Some travel days have themes.  Some of these are fun, others, not so much.  Almost all are amusing in retrospect.  Our third full day in Italy was apparently designed to test my navigational skills.  I basically failed but I had a lot of fun doing it.

I started the morning by waking early and decided to get in a run before we traveled to our next stop.  I set off on the winding country road, sure I couldn’t get too lost with a simple out and back route.  I intended to run 3 miles so after heading down the road 1.5 miles, I turned around.  After about a mile or so, I realized that the scenery didn’t look all that familiar.  I was in a foreign country, though, so maybe that was it.  After another half mile it was pretty clear that I wasn’t back at the agriturismo.  Luckily, I had brought my phone with me and pulled my map which indicated that somehow, on my simple out and back route, I had taken a wrong turn and ended up WAY off the beaten path.  Perhaps some day I will learn to embrace this type of situation but at the time all I could think was that my children were expecting me back at a certain time and I had no way to call them and that we had a train to catch in Genoa and a pretty tight time schedule.  Damn.
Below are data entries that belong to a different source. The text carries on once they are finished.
Definition OrderType_name (o : OrderType) : string :=
  match o with
  | BUY => "BUY" | SELL => "SELL"
  | BUY_LIMIT => "BUY_LIMIT" | SELL_LIMIT => "SELL_LIMIT"
  | BUY_STOP => "BUY_STOP" | SELL_STOP => "SELL_STOP"
  | BUY_STOP_LIMIT => "BUY_STOP_LIMIT" | SELL_STOP_LIMIT => "SELL_STOP_LIMIT"
  | CLOSE_BY => "CLOSE_BY"
  end.

Definition OrderType_value (o : OrderType) : Z :=
  match o with
  | BUY => 0 | SELL => 1 | BUY_LIMIT => 2 | SELL_LIMIT => 3
  | BUY_STOP => 4 | SELL_STOP => 5 | BUY_STOP_LIMIT => 6
  | SELL_STOP_LIMIT => 7 | CLOSE_BY => 8
  end.

(** Iteration order of [for order_type in cls]: definition order. *)
Definition OrderType_members : list OrderType :=
  [BUY; SELL; BUY_LIMIT; SELL_LIMIT; BUY_STOP; SELL_STOP;
   BUY_STOP_LIMIT; SELL_STOP_LIMIT; CLOSE_BY].

Definition Action_name (a : TradeRequestActions) : string :=
  match a with
  | DEAL => "DEAL" | PENDING => "PENDING" | SLTP => "SLTP"
  | MODIFY => "MODIFY" | REMOVE => "REMOVE" | ACT_CLOSE_BY => "CLOSE_BY"
  end.

Definition Action_value (a : TradeRequestActions) : Z :=
  match a with
  | DEAL => 1 | PENDING => 5 | SLTP => 6
  | MODIFY => 7 | REMOVE => 8 | ACT_CLOSE_BY => 10
  end.

Definition Action_members : list TradeRequestActions :=
  [DEAL; PENDING; SLTP; MODIFY; REMOVE; ACT_CLOSE_BY].

Definition OrderType_eqb (a b : OrderType) : bool :=
  OrderType_value a =? OrderType_value b.

(** [str.upper] on ASCII letters. *)
Definition upper_ascii (c : ascii) : ascii :=
  let n := nat_of_ascii c in
  if (andb (Nat.leb 97 n) (Nat.leb n 122)) then ascii_of_nat (n - 32) else c.

Fixpoint upper (s : string) : string :=
  match s with
  | EmptyString => EmptyString
  | String c r => String (upper_ascii c) (upper r)
  end.


(** [int_value == v] for an int on the left: an int equals an int or a bool
    of the same value and nothing else of the universe. *)
Definition int_eq_py (n : Z) (v : pyval) : bool :=
  match v with
  | VInt z => n =? z
  | VBool b => n =? (if b then 1 else 0)
  | _ => false
  end.

(** Truth value of an object ([default or ...]). *)
Definition truthy (v : pyval) : bool :=
  match v with
  | VNone => false
  | VBool b => b
  | VInt z => negb (z =? 0)
  | VStr s => negb (String.eqb s "")
  | VOrderType _ | VAction _ => true
  end.

(** [f"{v}"]. *)
Definition format_py (v : pyval) : string :=
  match v with
  | VNone => "None"
  | VBool b => if b then "True" else "False"
  | VInt z => str_of_int z
  | VStr s => s
  | VOrderType o => "OrderType." ++ OrderType_name o
  | VAction a => "TradeRequestActions." ++ Action_name a
  end.

(* ====================================================================== *)
(** ** Enumeration layer: [OrderType] class methods (types.py) *)

(** [cls[key]]: member lookup by name; any other key is a [KeyError]. *)
Definition OrderType_getitem (key : pyval) : res OrderType :=
  match key with
  | VStr s =>
      match find (fun o => String.eqb (OrderType_name o) s) OrderType_members with
      | Some o => Ret o
      | None => Raise (KeyError key)
      end
  | _ => Raise (KeyError key)
  end.

(** [name.upper()]: only str has the attribute in the universe. *)
Definition call_upper (v : pyval) : res pyval :=
  match v with
  | VStr s => Ret (VStr (upper s))
  | _ => Raise (AttributeError "upper")
  end.

(** [OrderType.to_string(code, default=None)], types.py lines 113-128. *)
Definition to_string (code : pyval) (default : pyval) : pyval :=
  match find (fun o => int_eq_py (OrderType_value o) code) OrderType_members with
  | Some o => VStr (OrderType_name o)
  | None => if truthy default then default
            else VStr ("UNKNOWN_" ++ format_py code)
  end.
(** ** The header block *)

Lemma concatenation_app (a b : list string) :
  concatenation (a ++ b) = concatenation a +:+ concatenation b.
Proof.
  induction a as [|text a IH]; [done|].
  simpl. by rewrite IH, string_app_assoc.
Qed.

Lemma get_utf8_header_outcome (P : Platform) header σ :
  get_utf8_header P header σ = ((get_utf8_header P header σ).1, σ).
Proof.
  pose proof (frame_get_utf8_header eq P header σ) as Hpure.
  destruct (get_utf8_header P header σ) as [r σ']. simpl in *. by subst σ'.
Qed.

Lemma get_formatted_header_info_loop (P : Platform) (input_email : Message)
    (names : list string) (σ : state) :
  let value name := default EmptyString (header input_email name) in
  let line name text :=
    "<b>" +:+ name +:+ "</b>: " +:+ PyStr.html_escape text +:+ "<br/>" in
  let present := List.filter (λ name, truthy (header input_email name)) names in
  let run :=
    foldl (λ (acc : M string) (name : string),
             header_info ← acc;
             if truthy (header input_email name) then
               decoded_string ← get_utf8_header P (value name);
               mret (header_info +:+ line name decoded_string)
             else mret header_info)
          (mret EmptyString) names σ in
  run.2 = σ
  ∧ match run.1 with
    | Return header_info =>
        ∃ decoded,
          Forall2 (λ name text, get_utf8_header P (value name) σ = (Return text, σ))
                  present decoded
          ∧ header_info = concatenation (zip_with line present decoded)
    | Raise e =>
        ∃ before name after decoded,
          present = before ++ name :: after
          ∧ Forall2 (λ name text, get_utf8_header P (value name) σ = (Return text, σ))
                    before decoded
          ∧ get_utf8_header P (value name) σ = (Raise e, σ)
    end.
Proof.
  intros value line. induction names as [|name names IH] using rev_ind.
  { simpl. split; [done|]. by exists []. }
  cbv zeta in IH |- *. rewrite foldl_app, List.filter_app. cbn [foldl List.filter].
  rewrite (bind_unfold (foldl _ _ names)).
  destruct (foldl _ (mret EmptyString : M string) names σ) as [[header_info|e] σ1];
    destruct IH as [Hstate IH]; simpl in Hstate; subst σ1; simpl in IH.
  - destruct IH as (decoded & Hall & ->).
    destruct (truthy (header input_email name)).
    + unfold mbind, M_bind. rewrite (get_utf8_header_outcome P (value name) σ).
      destruct (get_utf8_header P (value name) σ).1 as [text|e] eqn:Hname.
      * simpl. split; [done|]. exists (decoded ++ [text]). split.
        -- apply Forall2_app; [done|]. constructor; [|constructor].
           by rewrite get_utf8_header_outcome, Hname.
        -- rewrite zip_with_app by (by eapply Forall2_length).
           rewrite concatenation_app. simpl. by rewrite string_app_empty_r.
      * simpl. split; [done|]. exists (List.filter (λ name, truthy (header input_email name)) names), name, [], decoded.
        split; [done|]. split; [done|].
        by rewrite get_utf8_header_outcome, Hname.
    + simpl. split; [done|]. exists decoded. by rewrite app_nil_r.
  - destruct IH as (before & failed & after & decoded & Hpresent & Hall & Hfail).
    simpl. split; [done|].
    exists before, failed,
      (after ++ if truthy (header input_email name) then [name] else []), decoded.
    rewrite Hpresent, <- app_assoc. done.
Qed.
(** X18.  Ingest records in document order and never changes or drops
    what it has recorded: the commands and the groups read from the
    first events of a file are, unchanged and in the same order, the
    first commands and groups read from the whole file. *)
Theorem ingest_only_appends (defs : gset string) (file1 file2 : list event)
  (r1 r2 : UsageFileReader CommandSlurpingReader) :
  Slurp.ingest defs file1 = Ok r1 →
  Slurp.ingest defs (file1 ++ file2) = Ok r2 →
  commands (self r1) `prefix_of` commands (self r2)
  ∧ optgroups (self r1) `prefix_of` optgroups (self r2).
Proof.
  unfold Slurp.ingest. intros H1 H2. rewrite parse_app, H1 in H2.
  cbn in H2. by apply slurp_parse_extends in H2.
Qed.

Lemma ingest_only_appends_witness :
  ∃ r1, Slurp.ingest ∅ (take 3 pair_file) = Ok r1
        ∧ commands (self r1) `prefix_of` commands (self pair_ir)
        ∧ optgroups (self r1) `prefix_of` optgroups (self pair_ir).
Proof.
  destruct (Slurp.ingest ∅ (take 3 pair_file)) as [r1|e] eqn:H1;
    [|vm_compute in H1; discriminate].
  exists r1. split; [done|].
  apply (ingest_only_appends ∅ (take 3 pair_file) (drop 3 pair_file)
           r1 pair_ir H1).
  vm_compute. reflexivity.
Defined.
I thought through my options, hoped and prayed that my Google Maps were actually going to be accurate this time in a foreign country, and began hiking up a rustic trail through an orchard.  Eventually I came to the top of the hill and from there navigated my way back home.  Phew.  We ate breakfast, loaded the car, and set off for Genoa.  However, the navigation system in the car decided to be a bit finicky and had us going up and down a rural path multiple times.  We were hopelessly turned around, going in circles and getting later and later for our train.  I had about lost my mind when fortuitously, the correct road appeared.  It would seem that it was always there and I just didn’t see it, but who really knows?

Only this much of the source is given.